• [Available data]
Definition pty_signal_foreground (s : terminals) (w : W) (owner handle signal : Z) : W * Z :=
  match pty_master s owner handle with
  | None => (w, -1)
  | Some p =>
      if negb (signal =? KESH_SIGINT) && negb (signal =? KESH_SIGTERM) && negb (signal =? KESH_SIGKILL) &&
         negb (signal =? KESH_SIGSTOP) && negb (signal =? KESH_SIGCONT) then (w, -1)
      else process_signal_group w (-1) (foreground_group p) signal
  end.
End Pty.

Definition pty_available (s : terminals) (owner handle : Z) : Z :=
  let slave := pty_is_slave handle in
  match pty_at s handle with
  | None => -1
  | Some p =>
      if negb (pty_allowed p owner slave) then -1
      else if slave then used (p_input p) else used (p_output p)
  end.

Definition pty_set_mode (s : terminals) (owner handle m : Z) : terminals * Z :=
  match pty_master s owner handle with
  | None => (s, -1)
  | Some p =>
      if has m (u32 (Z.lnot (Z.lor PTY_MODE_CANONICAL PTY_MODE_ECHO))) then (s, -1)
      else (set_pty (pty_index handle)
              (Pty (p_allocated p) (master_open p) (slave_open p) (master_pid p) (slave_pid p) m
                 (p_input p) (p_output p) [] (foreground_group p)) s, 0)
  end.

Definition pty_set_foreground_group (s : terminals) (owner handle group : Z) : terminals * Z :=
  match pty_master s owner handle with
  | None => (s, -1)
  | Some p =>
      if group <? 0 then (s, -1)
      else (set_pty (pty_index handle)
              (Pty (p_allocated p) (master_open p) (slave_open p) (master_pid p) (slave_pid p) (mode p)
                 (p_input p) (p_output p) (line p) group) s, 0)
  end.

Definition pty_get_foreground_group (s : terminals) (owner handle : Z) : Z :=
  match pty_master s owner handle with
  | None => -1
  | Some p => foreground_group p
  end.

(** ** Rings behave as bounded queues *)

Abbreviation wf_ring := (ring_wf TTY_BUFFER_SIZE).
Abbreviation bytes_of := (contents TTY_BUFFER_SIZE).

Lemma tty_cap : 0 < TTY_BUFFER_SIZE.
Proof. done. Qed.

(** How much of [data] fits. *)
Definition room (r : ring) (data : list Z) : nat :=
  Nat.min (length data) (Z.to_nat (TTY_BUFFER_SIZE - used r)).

• [Task instructions] Please extract exactly, and only, the lines from the line containing "Abbreviation bytes_of := (contents" through the last line of the records.

• [Solution to this problem]
Abbreviation bytes_of := (contents TTY_BUFFER_SIZE).

Lemma tty_cap : 0 < TTY_BUFFER_SIZE.
Proof. done. Qed.

(** How much of [data] fits. *)
Definition room (r : ring) (data : list Z) : nat :=
  Nat.min (length data) (Z.to_nat (TTY_BUFFER_SIZE - used r)).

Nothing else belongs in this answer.